Have you heard the news? The outdoors are in!
That’s right, step outside your home and away from your devices. Then notice a whole world open to you where you can use those six senses that have been underutilized for more than a year.
Hop on your bike and see the glory of the high peaks in the White Mountains. Hear a rushing river. Taste a frosty local brew after meandering the dirt gold of singletrack. Touch the warmth of the sun with the tip of your nose. Use that sixth sense to know there is a small Peloton of riders behind you about to whizz by without saying a word.

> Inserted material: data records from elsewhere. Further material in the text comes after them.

(* ===== verification/IpcFrame.v ===== *)
(** * IPC message frame and bounded ring: [crates/tb-encode/src/ipc_frame.rs]. *)
From Stdlib Require Import ZArith Lia.
From stdpp Require Import base numbers option tactics sets list.
From S2P Require Import Prelude.
Open Scope Z_scope.

Definition FRAME_SIZE : Z := 16.
Definition FLAG_CAP_PRESENT : Z := 1.
Definition FLAG_KNOWN_MASK : Z := FLAG_CAP_PRESENT.

Record MessageFrame := mkFrame {
  payload : Z;
  cap_present : bool;
  rights : Z;
}.

Inductive FrameError :=
| ShortBuffer (need got : Z)
| ReservedBitsSet.

Definition encode (self : MessageFrame) : res (list Z) :=
  let out := zrepeat FRAME_SIZE 0 in
  out ← blit out 0 8 (to_le 8 (payload self));
  out ← blit out 8 12 (to_le 4 (rights self));
  upd out 12 (if cap_present self then FLAG_CAP_PRESENT else 0).

Definition decode (bs : list Z) : res (MessageFrame + FrameError) :=
  if decide (zlen bs < FRAME_SIZE) then Val (inr (ShortBuffer FRAME_SIZE (zlen bs)))
  else
    flags ← idx bs 12;
    if decide (Z.land flags (bit_not 8 FLAG_KNOWN_MASK) <> 0) then Val (inr ReservedBitsSet)
    else
      b13 ← idx bs 13;
      b14 ← idx bs 14;
      b15 ← idx bs 15;
      if decide (b13 <> 0 \/ b14 <> 0 \/ b15 <> 0) then Val (inr ReservedBitsSet)
      else
        p ← slice bs 0 8;
        r ← slice bs 8 12;
        Val (inl (mkFrame (of_le p) (negb (Z.land flags FLAG_CAP_PRESENT =? 0)) (of_le r))).

(** ** The ring *)

Record BoundedRing (T : Type) := mkRing {
  buf : list T;
  head : Z;
  len : Z;
}.
Arguments mkRing {T}.
Arguments buf {T}.
Arguments head {T}.
Arguments len {T}.

Section ring.
Context {T : Type} (default : T) (N : Z).
Implicit Types r : BoundedRing T.

Definition new : BoundedRing T := mkRing (zrepeat N default) 0 0.
Definition capacity : Z := N.
Definition is_empty r : bool := len r =? 0.
Definition is_full r : bool := len r =? N.

Definition push r (v : T) : res (bool * BoundedRing T) :=
  if decide (len r = N) then Val (false, r)
  else
    tail ← urem (head r + len r) N;
    buf' ← upd (buf r) tail v;
    Val (true, mkRing buf' (head r) (len r + 1)).

Definition pop r : res (option T * BoundedRing T) :=
  if decide (len r = 0) then Val (None, r)
  else
    v ← idx (buf r) (head r);
    head' ← urem (head r + 1) N;
    Val (Some v, mkRing (buf r) head' (len r - 1)).
End ring.

(** ** Specification *)

(** The wire layout of a frame. *)
Definition layout (f : MessageFrame) : list Z :=
  to_le 8 (payload f) ++ to_le 4 (rights f) ++
  [if cap_present f then 1 else 0; 0; 0; 0].

Definition frame_ok (f : MessageFrame) : Prop := is_u64 (payload f) /\ is_u32 (rights f).

(** A client's calls on a ring, the ring's answers, and an unbounded queue's answers. *)
Inductive call (T : Type) := Push (v : T) | Pop | Len.
Arguments Push {T}.
Arguments Pop {T}.
Arguments Len {T}.
Inductive answer (T : Type) := Pushed (ok : bool) | Popped (v : option T) | Length (n : Z).
Arguments Pushed {T}.
Arguments Popped {T}.
Arguments Length {T}.

Section trace.
Context {T : Type} (default : T) (N : Z).

Fixpoint ring_trace (cs : list (call T)) (r : BoundedRing T) : res (list (answer T)) :=
  match cs with
  | [] => Val []
  | Push v :: cs => '(ok, r) ← push N r v; as_ ← ring_trace cs r; Val (Pushed ok :: as_)
  | Pop :: cs => '(v, r) ← pop N r; as_ ← ring_trace cs r; Val (Popped v :: as_)
  | Len :: cs => as_ ← ring_trace cs r; Val (Length (len r) :: as_)
  end.

Fixpoint queue_trace (cs : list (call T)) (q : list T) : list (answer T) :=
  match cs with
  | [] => []
  | Push v :: cs =>
      if decide (zlen q < N) then Pushed true :: queue_trace cs (q ++ [v])
      else Pushed false :: queue_trace cs q
  | Pop :: cs =>
      match q with
      | [] => Popped None :: queue_trace cs []
      | v :: q' => Popped (Some v) :: queue_trace cs q'
      end
  | Len :: cs => Length (zlen q) :: queue_trace cs q
  end.

(** The ring's cells hold the queue, from [head] on, modulo the capacity. *)
Record represents (r : BoundedRing T) (q : list T) : Prop := {
  rep_buf : zlen (buf r) = N;
  rep_len : len r = zlen q;
  rep_cap : zlen q <= N;
  rep_head : 0 <= head r /\ (head r < N \/ N = 0);
  rep_cells : forall k, 0 <= k < zlen q ->
    buf r !! Z.to_nat ((head r + k) mod N) = q !! Z.to_nat k;
}.
End trace.

(** ** Lemmas *)

Lemma flags_known b :
  is_u8 b -> (Z.land b (bit_not 8 FLAG_KNOWN_MASK) = 0 <-> b = 0 \/ b = 1).
Proof.
  intros Hb.
  pose proof (byte_forall (fun b => Bool.eqb (Z.land b (bit_not 8 FLAG_KNOWN_MASK) =? 0)
    ((b =? 0) || (b =? 1))) b eq_refl Hb) as H.
  apply Bool.eqb_prop in H.
  rewrite <-Z.eqb_eq, H, orb_true_iff, !Z.eqb_eq. done.
Qed.

Lemma zlen_layout f : zlen (layout f) = FRAME_SIZE.
Proof. unfold layout, FRAME_SIZE. zl. Qed.

Lemma encode_layout f : encode f = Val (layout f).
Proof.
  unfold encode, FRAME_SIZE. rewrite blit_ok by zl. cbn [mbind res_bind].
  rewrite blit_ok by zl. cbn [mbind res_bind]. rewrite upd_ok by zl.
  unfold layout, FLAG_CAP_PRESENT. by destruct (cap_present f).
Qed.

Lemma represents_new {T} (d : T) N : 0 <= N -> represents N (new d N) [].
Proof. intros. split; simpl; zl. Qed.

Lemma push_represents {T} N (r : BoundedRing T) q v :
  represents N r q -> zlen q < N ->
  exists r', push N r v = Val (true, r') /\ represents N r' (q ++ [v]).
Proof.
  intros [Hb Hl Hc Hh Hq] Hlt. pose proof (zlen_nonneg q).
  pose proof (Z.mod_pos_bound (head r + len r) N) as Hm.
  unfold push, urem. rewrite decide_False by lia. rewrite decide_False by lia. simpl.
  rewrite upd_ok by lia. simpl. eexists. split; [done|].
  split; simpl; [by rewrite zlen_insert | zl | zl | done |].
  intros k Hk. rewrite zlen_app in Hk. change (zlen [v]) with 1 in Hk.
  destruct (decide (k = zlen q)) as [->|].
  - rewrite <-Hl, list_lookup_insert_eq by (unfold zlen in *; lia).
    rewrite Hl. unfold zlen. rewrite Nat2Z.id. symmetry. by apply list_lookup_middle.
  - assert ((head r + len r) mod N <> (head r + k) mod N).
    { intros E. assert ((len r - k) mod N = 0) as E2.
      { replace (len r - k) with ((head r + len r) - (head r + k)) by lia.
        rewrite Zminus_mod, E, Z.sub_diag. done. }
      rewrite Z.mod_small in E2; lia. }
    pose proof (Z.mod_pos_bound (head r + k) N).
    rewrite list_lookup_insert_ne by lia. rewrite Hq by lia.
    symmetry. apply lookup_app_l. unfold zlen in *. lia.
Qed.

Lemma pop_represents {T} N (r : BoundedRing T) v q :
  represents N r (v :: q) ->
  exists r', pop N r = Val (Some v, r') /\ represents N r' q.
Proof.
  intros [Hb Hl Hc Hh Hq]. rewrite zlen_cons in *. pose proof (zlen_nonneg q).
  unfold pop, urem. rewrite decide_False by lia.
  assert (buf r !! Z.to_nat (head r) = Some v) as Hv.
  { specialize (Hq 0). rewrite Z.add_0_r, Z.mod_small in Hq by lia. by apply Hq; lia. }
  rewrite (idx_Some _ _ v) by (done || lia). cbn [mbind res_bind].
  rewrite decide_False by lia. cbn [mbind res_bind].
  eexists. split; [done|].
  pose proof (Z.mod_pos_bound (head r + 1) N).
  split; cbn [buf head len]; [done | lia | lia | lia |].
  intros k Hk. rewrite Zplus_mod_idemp_l.
  replace (head r + 1 + k) with (head r + (k + 1)) by lia. rewrite Hq by lia.
  by replace (Z.to_nat (k + 1)) with (S (Z.to_nat k)) by lia.
Qed.

Lemma ring_trace_represents {T} N (cs : list (call T)) (r : BoundedRing T) q :
  represents N r q -> ring_trace N cs r = Val (queue_trace N cs q).
Proof.
  revert r q. induction cs as [|[v| |] cs IH]; intros r q Hr; [done| | |]; simpl.
  - pose proof (rep_cap _ _ _ Hr). case_decide as Hlt.
    + destruct (push_represents _ _ _ v Hr Hlt) as (r' & -> & Hr'). cbn.
      by rewrite (IH _ _ Hr').
    + unfold push. rewrite decide_True by (rewrite (rep_len _ _ _ Hr); lia). cbn.
      by rewrite (IH _ _ Hr).
  - destruct q as [|v q].
    + unfold pop. rewrite decide_True by (by rewrite (rep_len _ _ _ Hr)). cbn.
      by rewrite (IH _ _ Hr).
    + destruct (pop_represents _ _ _ _ Hr) as (r' & -> & Hr'). cbn. by rewrite (IH _ _ Hr').
  - by rewrite (IH _ _ Hr), (rep_len _ _ _ Hr).
Qed.

Lemma decode_app f rest :
  frame_ok f -> decode (layout f ++ rest) = Val (inl f).
Proof.
  intros [Hp Hr]. unfold decode. rewrite decide_False.
  2:{ rewrite zlen_app, zlen_layout. zl. }
  unfold layout. rewrite <-!app_assoc.
  assert (forall k tl, 12 <= k ->
    idx (to_le 8 (payload f) ++ to_le 4 (rights f) ++ tl) k = idx tl (k - 12)) as Hidx.
  { intros. rewrite !idx_app_ge by zl. autorewrite with zlen. f_equal. lia. }
  rewrite !Hidx by lia.
  change (idx ([if cap_present f then 1 else 0; 0; 0; 0] ++ rest) (12 - 12))
    with (Val (if cap_present f then 1 else 0)).
  change (idx ([if cap_present f then 1 else 0; 0; 0; 0] ++ rest) (13 - 12)) with (Val 0).
  change (idx ([if cap_present f then 1 else 0; 0; 0; 0] ++ rest) (14 - 12)) with (Val 0).
  change (idx ([if cap_present f then 1 else 0; 0; 0; 0] ++ rest) (15 - 12)) with (Val 0).
  cbn [mbind res_bind]. rewrite decide_False
    by (destruct (cap_present f); intros Hn; apply Hn; reflexivity).
  cbn [mbind res_bind]. rewrite decide_False by lia.
  rewrite !slice_ok by zl. cbn [mbind res_bind].
  rewrite zsub_app_eq by zl. rewrite zsub_app_mid by zl.
  rewrite !of_to_le_id by done. by destruct f as [? [] ?].
Qed.

Lemma decode_inv bs f :
  bytes bs -> decode bs = Val (inl f) -> frame_ok f /\ exists rest, bs = layout f ++ rest.
Proof.
  intros Hbs. unfold decode, FRAME_SIZE. case_decide as Hlen; [done|].
  destruct (zsplit 8 bs) as (p & bs1 & -> & Hp); [lia|]. rewrite zlen_app in Hlen.
  destruct (zsplit 4 bs1) as (r & bs2 & -> & Hr); [lia|]. rewrite zlen_app in Hlen.
  destruct bs2 as [|b12 [|b13 [|b14 [|b15 rest]]]];
    rewrite ?zlen_cons, ?zlen_nil in Hlen; try lia.
  apply Forall_app in Hbs as [Hbp [Hbr Hb]%Forall_app].
  apply Forall_cons in Hb as [H12 Hb].
  assert (forall k, 12 <= k -> idx (p ++ r ++ b12 :: b13 :: b14 :: b15 :: rest) k =
    idx (b12 :: b13 :: b14 :: b15 :: rest) (k - 12)) as Hidx.
  { intros. rewrite !idx_app_ge by lia. f_equal. lia. }
  rewrite !Hidx by lia.
  change (idx (b12 :: b13 :: b14 :: b15 :: rest) (12 - 12)) with (Val b12).
  change (idx (b12 :: b13 :: b14 :: b15 :: rest) (13 - 12)) with (Val b13).
  change (idx (b12 :: b13 :: b14 :: b15 :: rest) (14 - 12)) with (Val b14).
  change (idx (b12 :: b13 :: b14 :: b15 :: rest) (15 - 12)) with (Val b15).
  cbn [mbind res_bind]. case_decide as Hf; [done|].
  case_decide as Hz; [done|].
  rewrite !slice_ok by zl. cbn [mbind res_bind]. intros [= <-].
  rewrite zsub_app_eq, zsub_app_mid by zl. unfold layout, frame_ok. cbn.
  pose proof (of_le_bound _ Hbp) as Hbp'. rewrite Hp in Hbp'.
  pose proof (of_le_bound _ Hbr) as Hbr'. rewrite Hr in Hbr'.
  split; [done|]. exists rest.
  rewrite (to_of_le_n 8 p), (to_of_le_n 4 r) by done. rewrite <-!app_assoc. do 2 f_equal.
  apply flags_known in Hf; [|done].
  assert (b13 = 0 /\ b14 = 0 /\ b15 = 0) as (-> & -> & ->) by lia.
  by destruct Hf as [-> | ->].
Qed.

(** ** Properties *)

(**  [encode] and [decode] are inverse on the frames the types admit:
    [encode] never panics and writes the documented 16-byte layout; [decode] returns a
    frame exactly when the buffer starts with that frame's encoding, so it accepts no
    other byte string, and never panics: a short buffer gives [ShortBuffer] with its
    length, and any reserved flag bit or trailing byte gives [ReservedBitsSet]. *)
Theorem ipc_frame_decode_inverts_encode :
  (forall f, encode f = Val (layout f)) /\
  (forall bs f, bytes bs ->
     decode bs = Val (inl f) <-> frame_ok f /\ exists rest, bs = layout f ++ rest) /\
  (forall bs, bytes bs -> exists r, decode bs = Val r /\
     (zlen bs < FRAME_SIZE <-> r = inr (ShortBuffer FRAME_SIZE (zlen bs))) /\
     (r = inr ReservedBitsSet <->
        FRAME_SIZE <= zlen bs /\ ~ exists f rest, frame_ok f /\ bs = layout f ++ rest)).
Proof.
  split; [apply encode_layout|].
  assert (forall bs f, bytes bs ->
     decode bs = Val (inl f) <-> frame_ok f /\ exists rest, bs = layout f ++ rest) as Hiff.
  { intros bs f Hbs. split; [by apply decode_inv|]. intros [Hf [rest ->]]. by apply decode_app. }
  split; [done|]. intros bs Hbs.
  assert (exists r, decode bs = Val r /\ (zlen bs < FRAME_SIZE <->
    r = inr (ShortBuffer FRAME_SIZE (zlen bs))) /\ (zlen bs < FRAME_SIZE \/
    r = inr ReservedBitsSet \/ exists f, r = inl f)) as (r & Hr & Hs & Hcases).
  { unfold decode, FRAME_SIZE. case_decide; [eexists; split; [done|]; by split; [|left]|].
    destruct (idx_ok bs 12) as [x12 ->]; [lia|].
    destruct (idx_ok bs 13) as [x13 ->]; [lia|].
    destruct (idx_ok bs 14) as [x14 ->]; [lia|].
    destruct (idx_ok bs 15) as [x15 ->]; [lia|].
    rewrite !slice_ok by lia. cbn [mbind res_bind].
    repeat case_decide; eexists; (split; [done|]);
      (split; [split; [intros; exfalso; lia | done]|]); eauto. }
  exists r. split; [done|]. split; [done|]. split.
  - intros ->. split.
    + destruct (decide (zlen bs < FRAME_SIZE)) as [H|]; [|lia]. by apply Hs in H.
    + intros (f & rest & Hf & Hl).
      assert (decode bs = Val (inl f)) by (apply Hiff; eauto). congruence.
  - intros [Hlen Hno]. destruct Hcases as [|[|[f ->]]]; [lia | done |].
    apply Hiff in Hr as [Hf [rest Hl]]; [|done]. destruct Hno. eauto.
Qed.

(**  The ring is a bounded FIFO queue: for every capacity, every sequence
    of pushes, pops and length queries from an empty ring runs without a panic and returns
    the answers of an abstract queue that refuses a push exactly when it holds [N]
    elements; the head may wrap any number of times. *)
Theorem ring_simulates_bounded_queue {T} (d : T) N (cs : list (call T)) (HN : 0 <= N) :
  ring_trace N cs (new d N) = Val (queue_trace N cs []).
Proof. apply ring_trace_represents, represents_new; done. Qed.

(** ** Witnesses *)

Lemma ring_simulates_bounded_queue_witness :
  ring_trace 2 [Push 7; Push 8; Push 9; Pop; Push 10; Pop; Pop; Pop; Len] (new 0 2) =
  Val [Pushed true; Pushed true; Pushed false; Popped (Some 7); Pushed true;
       Popped (Some 8); Popped (Some 10); Popped None; Length 0].
Proof. rewrite (ring_simulates_bounded_queue 0 2); [reflexivity | lia]. Defined.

And smell — cannabis! Though I have no hard data to confirm my observation, I think the smell of wafting weed emanating from buzzing vehicles carrying product from recreational marijuana legal states like Maine and Massachusetts are the reason some cyclists are singing Weezer’s toking tune “Hash Pipe” while pedaling.
I think skunky pot has replaced sizzling bacon from home kitchens as the No. 1 aroma many bikers now smell but I think that’s somewhat counter-intuitive since crispy bacon is a go-to food for many stoners, I hear. Go figure.
Anyway, the mainstream media has been loaded with articles about cycling. The Washington Post had one recently about what to bring for a bicycle overnight trip. The New York Times wrote about cities in Europe investing in cycling infrastructure can encourage bike commuting and reduce greenhouse emissions. You remember Europe, right? Those countries we used to fly to on those winged contraptions called planes that took us to places with different foods, languages, culture and football with a round ball and no pads.
Then there is the fun-loving and insightful Jason Gay in The Wall Street Journal, a top reason for shelling out a few bucks a month for an introductory rate digital subscription. The guy’s a wicked pissah, smart, writes about cycling a lot and was the inspiration for this column.
Consider this gleeful nugget: “You simply step outside, and from there, you can walk, run, sprint, crawl, dance, hike, bike, unicycle, juggle chain saws while riding a unicycle, pogo stick, play golf, play tennis, play pickleball, fence, joust, kick, chop, climb, skydive, or simply stand and look up at that bright yellow orb in the sky and feel that warmth on your face. It’s all good for you. Except golf. Golf crushes your soul and makes you cry yourself to sleep.”
Hmm, sounds like his warmth on your face and my touching the sun thing with our noses are sorta kinda close.
Anyway, before ski season, we saw stories about a boom in backcountry skiing, cross-country skiing and snowshoeing. Well, guess what? They were right. People want to get outside during a pandemic, even if it’s cold and snowy.
Well, now the snow and cold are (almost) gone. Now people want to ride their bikes outside and not on those inside ones that don’t go anywhere.
They want to go somewhere now that high humidity, black flies and getting the figurative finger sometimes while road riding are in their futures.
Mountain biking is experiencing a renaissance. E-bikes are now a viable alternative mode of transportation. Gravel bikes are still hot. Bike travel’s on the radar. People are buying more bikes but manufacturers are having a tough time keeping up with demand. The same thing goes for certain bike parts and accessories.
So people are going to ride and they are going to come to the valley to do it just like last summer when hubs like the Marshall parking area were packed on weekends. When they come, and they will, let’s all — including us locals — be smart.
If you pack it in, pack it out. Follow the COVID-19 protocols. Use hand signals. Comply with traffic laws. Just like in skiing, midweek should be your mantra for those who can. While in the woods, remember there are multiple property owners and entities out there.
The last thing forest lovers want is for a rider to drop trow for some relief unwittingly within sight of a parent or grandparent on their own land enjoying some family time with the young’uns.
That’s not good for relations.
So keep your shorts on.
Leave the screens inside.
Well, unless you need directions, post a selfie, want to know your speed or are ordering that post-ride pizza and brew.